:: What to do ::
Among the entries below, one stretch runs from the line that contains "intros (_ & -> & ?)]." through the line that contains "-- by apply assertR_Raise". Repeat that stretch exactly, ends included, and only that.

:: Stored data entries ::
(** C4, as stated, fails: the check of the rule outputs comes first, so
    with a rule output that lacks the hemisphere placeholder two regions of
    one color are not reported: the first assertion fails instead. *)
Lemma duplicate_color_counterexample :
  let rules := [mkRule "rename" "ctx-lh-a" "A"; mkRule "rename" "ctx-lh-b" "%H-B"] in
  let regions := [mkRegion true "A" (10, 20, 30, 0); mkRegion true "B" (10, 20, 30, 0)] in
  (exists ri rj, regions !! 0%nat = Some ri /\ regions !! 1%nat = Some rj /\
                 t_color ri = t_color rj) /\
  Example.run_validate Example.fs_lut rules regions = Raise MalformedRuleError /\
  ~ exists l, Example.run_validate Example.fs_lut rules regions
              = Raise (DuplicateColorError l).
Proof.
  split_and!.
  - by eexists _, _.
  - reflexivity.
  - intros [l Hl]. vm_compute in Hl. discriminate Hl.
Qed.

(** C4 (amended): the validator raises DuplicateColorError exactly when
    the check of the rule outputs has passed and at least two TargetRegion
    entries share an RGBA color; the error then carries the complete list
    of collisions of the whole target set, in target order: one triple
    (color, first-seen region, later region) for every entry whose color an
    earlier entry has, against the first entry of that color. *)
Theorem duplicate_color_error (rules : list Rule) (fs_regs : list string)
    (regions : list TargetRegion) :
  let vep_regs := t_name <$> regions in
  let vep_colors := t_color <$> regions in
  let dups := collisions (zip vep_colors vep_regs) in
  (forall l,
     validate rules fs_regs vep_regs (t_iscort <$> regions) vep_colors
     = Raise (DuplicateColorError l) <->
     forallb (str_contains "%H") (expand_rules rules) = true /\
     l = dups /\ l <> []) /\
  (dups <> [] <->
   exists i j ri rj, (i < j)%nat /\ regions !! i = Some ri /\
                     regions !! j = Some rj /\ t_color ri = t_color rj) /\
  (forall x, x ∈ dups ->
     exists i j ri rj,
       (i < j)%nat /\ regions !! i = Some ri /\ regions !! j = Some rj /\
       t_color ri = t_color rj /\ x = (t_color rj, t_name ri, t_name rj) /\
       forall i' r', regions !! i' = Some r' -> (i' < i)%nat ->
                     t_color r' <> t_color rj) /\
  (forall i j ri rj,
     (i < j)%nat -> regions !! i = Some ri -> regions !! j = Some rj ->
     t_color ri = t_color rj ->
     exists i0 r0,
       list_find (fun r => t_color r = t_color rj) regions = Some (i0, r0) /\
       (t_color rj, t_name r0, t_name rj) ∈ dups).
Proof.
  intros vep_regs vep_colors dups.
  assert (zip vep_colors vep_regs
          = (fun r => (t_color r, t_name r)) <$> regions) as Hzip
    by apply zip_columns.
  assert (forall i p, zip vep_colors vep_regs !! i = Some p <->
            exists r, regions !! i = Some r /\ p = (t_color r, t_name r)) as Hlk.
  { intros i p. rewrite Hzip, list_lookup_fmap, fmap_Some. naive_solver. }
  split_and!.
  - intros l. rewrite validate_unfold, duplicates_collisions. fold dups.
    destruct (forallb _ _).
    + destruct dups as [|x dups'] eqn:Hd.
      * split; [|by intros (_ & -> & ?)].
        intros [Hc|([] & _ & [Hs|([] & _ & Ho)]%bindR_Raise)]%bindR_Raise.
        -- by apply forR_cortical_Raise in Hc as (reg & [=] & _).
        -- by apply forR_subcort_Raise in Hs.
        -- by apply assertR_Raise in Ho as [_ [=]].
      * split; [by intros [= <-] | by intros (_ & -> & _)].
    + split; [done | by intros ([=] & _)].
  - unfold dups. rewrite collisions_not_nil. split.
    + intros (i & j & p & q & Hlt & Hi & Hj & Hpq).
      apply Hlk in Hi as (ri & Hi & ->). apply Hlk in Hj as (rj & Hj & ->).
      by exists i, j, ri, rj.
    + intros (i & j & ri & rj & Hlt & Hi & Hj & Hc).
      exists i, j, (t_color ri, t_name ri), (t_color rj, t_name rj).
      split_and!; [done | apply Hlk; eauto | apply Hlk; eauto | done].
  - intros x Hx.
    apply collisions_sound in Hx
      as (i & j & p & q & Hlt & Hi & Hj & Hpq & -> & Hbefore).
    apply Hlk in Hi as (ri & Hi & ->). apply Hlk in Hj as (rj & Hj & ->).
    exists i, j, ri, rj. split_and!; try done.
    intros i' r' Hi' Hlt'.
    apply (Hbefore i' (t_color r', t_name r')); [apply Hlk; eauto | done].
  - intros i j ri rj Hlt Hi Hj Hc.
    destruct (collisions_complete (zip vep_colors vep_regs) i j
                (t_color ri, t_name ri) (t_color rj, t_name rj))
      as (i0 & first & Hf & Hin); [apply Hlk; eauto | apply Hlk; eauto | done..|].
    rewrite Hzip, list_find_fmap in Hf.
    destruct (list_find _ regions) as [[i0' r0]|] eqn:Hfr; simplify_eq/=.
    exists i0, r0. split; [|done].
    rewrite <- Hfr. done.
Qed.

(** *** C7: cortical regions without a rule *)

(** C7, as stated, fails: the loop raises at the first cortical region
    without a rule, so a second such region is never named. *)
Lemma missing_rule_counterexample :
  let regions := [mkRegion true "A" (10, 20, 30, 0); mkRegion true "B" (40, 50, 60, 0);
                  mkRegion true "C" (70, 80, 90, 0)] in
  "B" ∈ cortical_regs regions /\
  ("%H-B" ∉ expand_rules [mkRule "rename" "ctx-%h-c" "%H-C"]) /\
  Example.run_validate Example.fs_lut [mkRule "rename" "ctx-%h-c" "%H-C"] regions
  = Raise (MissingRuleError "A") /\
  Example.run_validate Example.fs_lut [mkRule "rename" "ctx-%h-c" "%H-C"] regions
  <> Raise (MissingRuleError "B").
Proof.
  split_and!.
  - vm_compute. right. left.
  - vm_compute. intros Hin. apply list_elem_of_singleton in Hin. discriminate Hin.
  - reflexivity.
  - vm_compute. discriminate.
Qed.

(** C7 (amended): the validator fails with MissingRuleError naming a region
    exactly when the checks before it (rule outputs, duplicate colors) have
    passed and the region is the first cortical TargetRegion, in target
    order, whose templated name "%H-<name>" is absent from the filtered
    rule-expansion name set; and the cortical check passes exactly when the
    templated name of every cortical region is present. *)
Theorem missing_rule_error (rules : list Rule) (fs_regs : list string)
    (regions : list TargetRegion) :
  let vep_regs := t_name <$> regions in
  let vep_colors := t_color <$> regions in
  let newregs := expand_rules rules in
  (forall reg,
     validate rules fs_regs vep_regs (t_iscort <$> regions) vep_colors
     = Raise (MissingRuleError reg) <->
     forallb (str_contains "%H") newregs = true /\
     duplicates vep_colors vep_regs = [] /\
     first_missing newregs (cortical_regs regions) reg) /\
  (forR (cortical_regs regions) (check_cortical newregs) = Ok tt <->
   forall reg, reg ∈ cortical_regs regions -> "%H-" +:+ reg ∈ newregs).
Proof.
  intros vep_regs vep_colors newregs. split.
  - intros reg. rewrite validate_unfold. fold newregs.
    destruct (forallb _ _); [|split; [done | by intros ([=] & _)]].
    destruct (duplicates vep_colors vep_regs) as [|x l];
      [|split; [done | by intros (_ & [=] & _)]].
    fold (cortical_regs regions). split.
    + intros [Hc|([] & _ & [Hs|([] & _ & Ho)]%bindR_Raise)]%bindR_Raise.
      * apply forR_cortical_Raise in Hc as (reg' & [= <-] & Hfirst). done.
      * by apply forR_subcort_Raise in Hs.
      * by apply assertR_Raise in Ho as [_ [=]].
    + intros (_ & _ & Hfirst). apply bindR_Raise. left.
      apply forR_cortical_Raise. eauto.
  - rewrite forR_Ok, Forall_forall.
    split; intros Hall reg Hreg; apply check_cortical_Ok; by apply Hall.
Qed.

(** *** C8: coverage of the subcortical regions *)

(** C8: for a subcortical TargetRegion, the assertion of the coverage loop
    holds exactly when "%H-<name>" is in the rule-expansion name set or
    both "Left-<name>" and "Right-<name>" are reference names; the
    validator accepts an input only if it holds for every subcortical
    region, and a subcortical region for which it does not hold makes the
    validator raise. *)
Theorem subcort_coverage (rules : list Rule) (fs_regs : list string)
    (regions : list TargetRegion) (reg : string) :
  reg ∈ subcort_regs regions ->
  let newregs := expand_rules rules in
  let covered := "%H-" +:+ reg ∈ newregs \/
                 ("Left-" +:+ reg ∈ fs_regs /\ "Right-" +:+ reg ∈ fs_regs) in
  let outcome := validate rules fs_regs (t_name <$> regions)
                          (t_iscort <$> regions) (t_color <$> regions) in
  (assertR (subcort_covered newregs fs_regs reg) SubcortCoverageError = Ok tt
   <-> covered) /\
  (outcome = Ok tt -> covered) /\
  (~ covered -> exists e, outcome = Raise e /\ validation_error e).
Proof.
  intros Hreg newregs covered outcome.
  assert (outcome = Ok tt -> covered) as Hok.
  { unfold outcome. rewrite validate_unfold. fold newregs.
    destruct (forallb _ _); [|done].
    destruct (duplicates _ _); [|done].
    intros ([] & _ & ([] & Hs & _)%bindR_Ok)%bindR_Ok.
    rewrite forR_Ok, Forall_forall in Hs.
    specialize (Hs reg Hreg). apply assertR_Ok in Hs.
    by apply subcort_covered_true. }
  split_and!.
  - rewrite assertR_Ok. apply subcort_covered_true.
  - done.
  - intros Hnot. destruct outcome as [[]|e] eqn:Hout.
    + by destruct Hnot; apply Hok.
    + exists e. split; [done|]. by eapply validate_Raise.
Qed.

(** The theorem on the example atlas extended by a subcortical region that
    has no rule and no reference rows. *)
Lemma subcort_coverage_witness :
  exists e,
    Example.run_validate Example.fs_lut Example.rules
      (Example.regions ++ [mkRegion false "Amygdala" (103, 255, 255, 0)])
    = Raise e /\ validation_error e.
Proof.
  apply (subcort_coverage Example.rules (e_name <$> Example.fs_lut)
           (Example.regions ++ [mkRegion false "Amygdala" (103, 255, 255, 0)])
           "Amygdala").
  - vm_compute. right. left.
  - vm_compute. intros [Hin|[Hin _]].
    + repeat (apply elem_of_cons in Hin as [Hin|Hin]; [discriminate Hin|]).
      by apply elem_of_nil in Hin.
    + repeat (apply elem_of_cons in Hin as [Hin|Hin]; [discriminate Hin|]).
      by apply elem_of_nil in Hin.
Defined.

(** *** C6: no output before validation has passed *)

(** C6: when [create_luts] fails with a validation error (malformed rule,
    duplicate color, missing cortical rule, subcortical coverage, or
    ordering), the disk and the list of files opened for writing are what
    they were before the call: none of the four outputs has been opened. *)
Theorem validation_failure_writes_nothing
    (fs_lut_file vep_rules_file vep_regions_file vep_fs_lut_file
     vep_mrtrix_lut_file vep_subcort_file vep_aparc_lut_file : string)
    (w w' : world) (e : error) :
  create_luts fs_lut_file vep_rules_file vep_regions_file vep_fs_lut_file
              vep_mrtrix_lut_file vep_subcort_file vep_aparc_lut_file w
  = (Raise e, w') ->
  validation_error e ->
  w' = w /\ w_opened w' = w_opened w /\ w_files w' = w_files w.
Proof.
  intros Hrun Hval.
  assert (w' = w) as -> by by eapply create_luts_validation_error.
  done.
Qed.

:: Problem solution ::
      * split; [|by intros (_ & -> & ?)].
        intros [Hc|([] & _ & [Hs|([] & _ & Ho)]%bindR_Raise)]%bindR_Raise.
        -- by apply forR_cortical_Raise in Hc as (reg & [=] & _).
        -- by apply forR_subcort_Raise in Hs.
        -- by apply assertR_Raise in Ho as [_ [=]].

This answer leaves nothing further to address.